Neuro-ophthalmic anatomy of the pituitary region
In 1704, in an attempt to explain the phenomenon of perceived singularity of vision derived from the two eyes, it was hypothesized that the optic chiasm was derived from a merger of both optic nerves with partial cross-over of nerve fibers. Today, an understanding of the visual pathways and the normal variants, from optic nerve to the chiasm and optic tracts, is fundamental in understanding the neuro-ophthalmic manifestations of pituitary tumors.
Afferent Visual Pathways
Optic nerves
The optic canal, located superomedially in the sphenoid bone, transmits the optic nerve from the orbit to the intracranial space. The optic canals are separated from the sphenoid sinus by a bony wall, which is only 0.5 mm thick or less in some patients. Therefore, injury to the lateral wall of the sphenoid sinus, such as during forced opening of a transsphenoidal speculum, can result in vision loss ( Fig. 1 ).
The falciform process, a reflected leaf of dura mater, covers the optic nerves as they emerge from the optic canals.
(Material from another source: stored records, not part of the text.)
Lemma ndcg_rate c ranked k :
  valid_labels c → NoDup ranked → 0 <= ndcg_at_k log2 c ranked k /\ ndcg_at_k log2 c ranked k <= 1.
Proof.
  intros Hv Hr. unfold ndcg_at_k.
  set (ideal := take (Z.to_nat k) (ideal_grades c)). set (got := map (grade_of c) (take (Z.to_nat k) ranked)).
  assert (Forall (λ g, (0 ≤ g)%Z) ideal) as Hi.
  { apply Forall_take. eapply Forall_impl; [by apply ideal_grades_pos|]. simpl. lia. }
  assert (0 <= discounted_gain log2 1 ideal) as Hi0 by by apply gain_nonneg_sum.
  assert (0 <= discounted_gain log2 1 got) as Hg0.
  { apply gain_nonneg_sum; [done|]. apply Forall_forall. intros g (name & -> & _)%list_elem_of_fmap.
    by apply grade_nonneg. }
  assert (discounted_gain log2 1 got <= discounted_gain log2 1 ideal) as Hle.
  { pose proof (prefix_gains log2 got ideal 0 1 Hi ltac:(lia)) as Hp. change (0 # 1) with 0 in Hp.
    unfold Qdiv in Hp. rewrite Qmult_0_l, Qplus_0_l in Hp. apply Hp. intros j. rewrite Z.add_0_l.
    unfold got, ideal. rewrite firstn_map, !take_take.
    apply ranked_prefix; [done| |rewrite length_take; lia].
    eapply sublist_NoDup; [exact Hr|apply sublist_take]. }
  destruct (Qeq_bool _ _) eqn:E; [split; [apply Qle_refl|discriminate]|].
  assert (0 < discounted_gain log2 1 ideal) as Hpos.
  { apply Qle_lteq in Hi0 as [Hi0|Hi0]; [done|]. exfalso. apply Qeq_bool_neq in E. by apply E. }
  split; [apply Qle_shift_div_l; [done|]; lra|apply Qle_shift_div_r; [done|]; lra].
Qed.

Lemma first_rank_head relevant p name rest :
  name ∈ relevant → first_relevant_rank relevant p (name :: rest) = Some p.
Proof. intros Hn. simpl. by rewrite bool_decide_true. Qed.

(** The counters after [p] positive cases and [n] without a match. *)
Definition tally_ok (p n : nat) (t : tally) : Prop :=
  (ta_top_1 t ≤ ta_hit_at_k t ≤ p)%nat ∧
  (Z.of_nat (ta_top_1 t) # 1) <= ta_reciprocal_rank_sum t /\
  ta_reciprocal_rank_sum t <= (Z.of_nat p # 1) /\
  0 <= ta_ndcg_sum t /\ ta_ndcg_sum t <= (Z.of_nat p # 1) ∧
  (ta_no_match_correct t ≤ n)%nat ∧ (ta_leakage_count t ≤ ta_returned_count t)%nat.

Lemma of_nat_plus a b : (Z.of_nat (a + b) # 1) == (Z.of_nat a # 1) + (Z.of_nat b # 1).
Proof. unfold Qeq. simpl. lia. Qed.

Lemma count_case_ok k c ranked p n t :
  (0 < k)%Z → valid_labels c → NoDup ranked → tally_ok p n t →
  tally_ok (p + if bool_decide (ec_relevance c = []) then 0 else 1)
    (n + if bool_decide (ec_relevance c = []) then 1 else 0) (count_case log2 k c ranked t).
Proof.
  intros Hk Hv Hr ((Ht & Hh) & Hr0 & Hr1 & Hn0 & Hn1 & Hm & Hl).
  assert (count_if (λ name, bool_decide (name ∈ ec_forbidden_tools c)) ranked ≤ length ranked)%nat as Hc
    by apply length_filter.
  unfold count_case. destruct (bool_decide (ec_relevance c = [])) eqn:Ec.
  - rewrite Nat.add_0_r. unfold tally_ok. simpl. split_and!; try done; [|lia].
    destruct (bool_decide (ranked = [])); lia.
  - pose proof (ndcg_rate c ranked k Hv Hr) as [Hd0 Hd1].
    assert (Hplus : (Z.of_nat (p + 1) # 1) == (Z.of_nat p # 1) + 1) by (rewrite of_nat_plus; reflexivity).
    destruct ranked as [|first rest].
    + rewrite !Nat.add_0_r. unfold tally_ok. simpl ta_top_1. simpl ta_hit_at_k.
      cbn [ta_reciprocal_rank_sum ta_ndcg_sum ta_no_match_correct ta_leakage_count ta_returned_count
           first_relevant_rank]. rewrite !Hplus, take_nil. simpl existsb.
      split_and!; try lia; try lra.
    + set (first_hits := bool_decide (first ∈ relevance_names c)).
      set (hits := existsb _ (take (Z.to_nat k) (first :: rest))).
      set (rank := match first_relevant_rank (relevance_names c) 1 (first :: rest) with
                   | Some rank => 1 # rank | None => 0 end).
      assert (first_hits = true → hits = true) as Hfh.
      { unfold first_hits, hits. destruct (Z.to_nat k) eqn:Ek; [lia|]. simpl. by intros ->. }
      assert (first_hits = true → rank == 1) as Hf1.
      { intros Hf%bool_decide_eq_true. unfold rank. by rewrite first_rank_head. }
      assert (0 <= rank /\ rank <= 1) as [Hk0 Hk1].
      { unfold rank. destruct (first_relevant_rank _ _ _); [|split; [apply Qle_refl|discriminate]].
        split; unfold Qle; simpl; lia. }
      unfold tally_ok.
      cbn [ta_top_1 ta_hit_at_k ta_reciprocal_rank_sum ta_ndcg_sum ta_no_match_correct ta_leakage_count
           ta_returned_count].
      fold first_hits. fold hits. fold rank. clearbody rank first_hits hits. rewrite !Hplus.
      destruct first_hits; [rewrite Hfh by done|].
      * rewrite of_nat_plus. specialize (Hf1 eq_refl). change (Z.of_nat 1 # 1) with 1. split_and!; try lia; try lra.
      * rewrite Nat.add_0_r. split_and!; try lia; try lra; destruct hits; lia.
Qed.

Lemma count_cases_ok k by_case cases p n t t' :
  (0 < k)%Z → Forall valid_labels cases →
  (∀ i o, dget i by_case = Some o → NoDup (ob_ranked_tools o)) →
  tally_ok p n t → count_cases log2 k by_case cases t = Ok t' →
  tally_ok (p + length (filter (λ c, ec_relevance c ≠ []) cases))
    (n + length (filter (λ c, ec_relevance c = []) cases)) t'.
Proof.
  intros Hk Hcs Ho. revert p n t. induction Hcs as [|c cases Hc Hcs IH]; intros p n t Ht H; simpl in H.
  - injection H as <-. by rewrite !Nat.add_0_r.
  - apply rbind_Ok_inv in H as (o & Hob & H). unfold observed in Hob.
    destruct (dget _ _) as [o'|] eqn:Eo; [|done]. injection Hob as ->.
    pose proof (count_case_ok k c (ob_ranked_tools o) p n t Hk Hc (Ho _ _ Eo) Ht) as Ht'.
    specialize (IH _ _ _ Ht' H). rewrite !filter_cons.
    destruct (bool_decide_reflect (ec_relevance c = [])) as [E|E].
    + rewrite decide_False by (by intros []). rewrite decide_True by done. simpl length.
      by rewrite Nat.add_0_r, <-Nat.add_assoc in IH.
    + rewrite decide_True by done. rewrite decide_False by done. simpl length.
      by rewrite Nat.add_0_r, <-Nat.add_assoc in IH.
Qed.
End Rates.

Lemma new_observation_Ok o o' :
  new_observation o = Ok o' → NoDup (ob_ranked_tools o) ∧ (0 <= ob_latency_ms o)%Q.
Proof.
  unfold new_observation. intros H. guards H. split; [done|]. by apply Qle_bool_iff, negb_false_iff.
Qed.

(** ** The theorems *)

Lemma ratio_le a b n : (a ≤ b)%nat → (ratio a n <= ratio b n)%Q.
Proof.
  intros Hab. unfold ratio. apply Qmult_le_compat_r; [unfold Qle; simpl; lia|].
  apply Qinv_le_0_compat. unfold Qle. simpl. lia.
Qed.
Lemma ratio_0 n : (ratio 0 n == 0)%Q.
Proof. unfold ratio. change (Z.of_nat 0 # 1) with 0%Q. unfold Qdiv. ring. Qed.
Lemma ratio_1 n : (0 < n)%nat → (ratio n n == 1)%Q.
Proof. intros Hn. unfold ratio. field. unfold Qeq. simpl. lia. Qed.
Lemma ratio_rate a n : (a ≤ n)%nat → (0 < n)%nat → (0 <= ratio a n /\ ratio a n <= 1)%Q.
Proof.
  intros Ha Hn. split; [rewrite <-(ratio_0 n); apply ratio_le; lia|].
  rewrite <-(ratio_1 n) by done. by apply ratio_le.
Qed.

Lemma mean_le (x y : Q) n : (0 < n)%nat → (x <= y)%Q → (x / (Z.of_nat n # 1) <= y / (Z.of_nat n # 1))%Q.
Proof.
  intros Hn Hxy. apply Qmult_le_compat_r; [done|]. apply Qinv_le_0_compat. unfold Qle. simpl. lia.
Qed.

Lemma percentile_nonneg values q x :
  (0 <= q <= 1)%Q → Forall (λ v, (0 <= v)%Q) values → percentile values q = Ok x → (0 <= x)%Q.
Proof.
  intros Hq Hv Hx. destruct (decide (values = [])) as [->|Hne]; [injection Hx as <-; apply Qle_refl|].
  destruct (percentile_value values q Hne Hq) as (x' & a & Hx' & Ha & Hab & Hxv).
  rewrite Hx in Hx'. injection Hx' as <-. rewrite Hxv.
  apply list_elem_of_lookup_2 in Ha. apply elem_of_sorted_by in Ha. rewrite Forall_forall in Hv.
  apply Hv in Ha. set (p := rank_position _ _) in *.
  pose proof (Qfloor_le p) as Hf. unfold inject_Z in Hf.
  set (b := default a _) in *. nra.
Qed.

(** What is collected by case comes from the selected observations. *)
Definition by_case_of (selected : list RetrievalEvalObservation) : dict RetrievalEvalObservation :=
  foldl (λ d o, dset (ob_case_id o) o d) [] selected.

Lemma by_case_mem selected i o :
  dget i (by_case_of selected) = Some o → o ∈ selected ∧ ob_case_id o = i.
Proof.
  unfold by_case_of. induction selected as [|x l IH] using rev_ind; [done|].
  rewrite foldl_app. simpl. rewrite dget_dset. destruct (decide _) as [->|Hne].
  - intros [= ->]. split; [|done]. apply elem_of_app. right. apply list_elem_of_here.
  - intros Hi. destruct (IH Hi) as [Ho Hid]. split; [|done]. apply elem_of_app. by left.
Qed.

Lemma split_cases (cases : list RetrievalEvalCase) :
  length cases = (length (filter (λ c, ec_relevance c ≠ []) cases)
                  + length (filter (λ c, ec_relevance c = []) cases))%nat.
Proof.
  induction cases as [|c cases IH]; [done|]. rewrite !filter_cons.
  destruct (decide (ec_relevance c = [])) as [E|E]; simpl;
    [rewrite decide_False by (by intros []); lia|rewrite decide_True by done; simpl; lia].
Qed.

Lemma not_nil_length {A} (l : list A) : l ≠ [] → (0 < length l)%nat.
Proof. destruct l; [done|simpl; lia]. Qed.


(** ** Collected observations *)

Lemma observe_all_Ok context s limit clock matrix reads os :
  observe_all context s limit clock matrix reads = Ok os →
  Forall2 (λ m o, ob_case_id o = ec_id m.1 ∧ ob_strategy o = m.2 ∧ new_observation o = Ok o) matrix os.
Proof.
  revert reads os. induction matrix as [|[c st] matrix IH]; intros reads os H; simpl in H.
  - injection H as <-. constructor.
  - apply rbind_Ok_inv in H as (o & Ho & H). apply rbind_Ok_inv in H as (os' & Hos & [= <-]).
    constructor; [|by eapply IH]. unfold observe in Ho.
    apply rbind_Ok_inv in Ho as (hits & _ & Ho). pose proof Ho as Ho'.
    unfold new_observation in Ho. guards Ho. injection Ho as <-. done.
Qed.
The length of nerve covered only by dura can vary from 1 mm to 15 mm. Therefore, during any surgical approach, it should not be assumed that bone separates the dura from the proximal portion of the optic nerve.
When there is extensive anterior growth of the pituitary tumor or if the chiasm is postfixed, optic nerve involvement occurs. The junctional scotoma is classically seen when a lesion compresses the junction of the posterior optic nerve and chiasm, where the crossed ventral fibers loop anteriorly (Wilbrand knee). The resultant visual field defect is one of a hemianopic or central scotoma in the ipsilateral eye and a superior temporal defect in the contralateral eye ( Fig. 2 ). Damage to the anastomotic blood supply to the posterior portion of the nerve can also occur.
Chiasm
The chiasm is usually situated over the diaphragm sella, at the junction of the anterior wall and floor of the third ventricle. The chiasm may, however, be prefixed and overlie the tuberculum sella or postfixed and overlie the dorsum sella ( Fig. 3 ). A review of 225 autopsy cases found a normal chiasm in 80%, a prefixed chiasm in 9%, and a postfixed chiasm in 11%. These relationships have a direct bearing on the visual field defect resulting from an enlarging pituitary mass.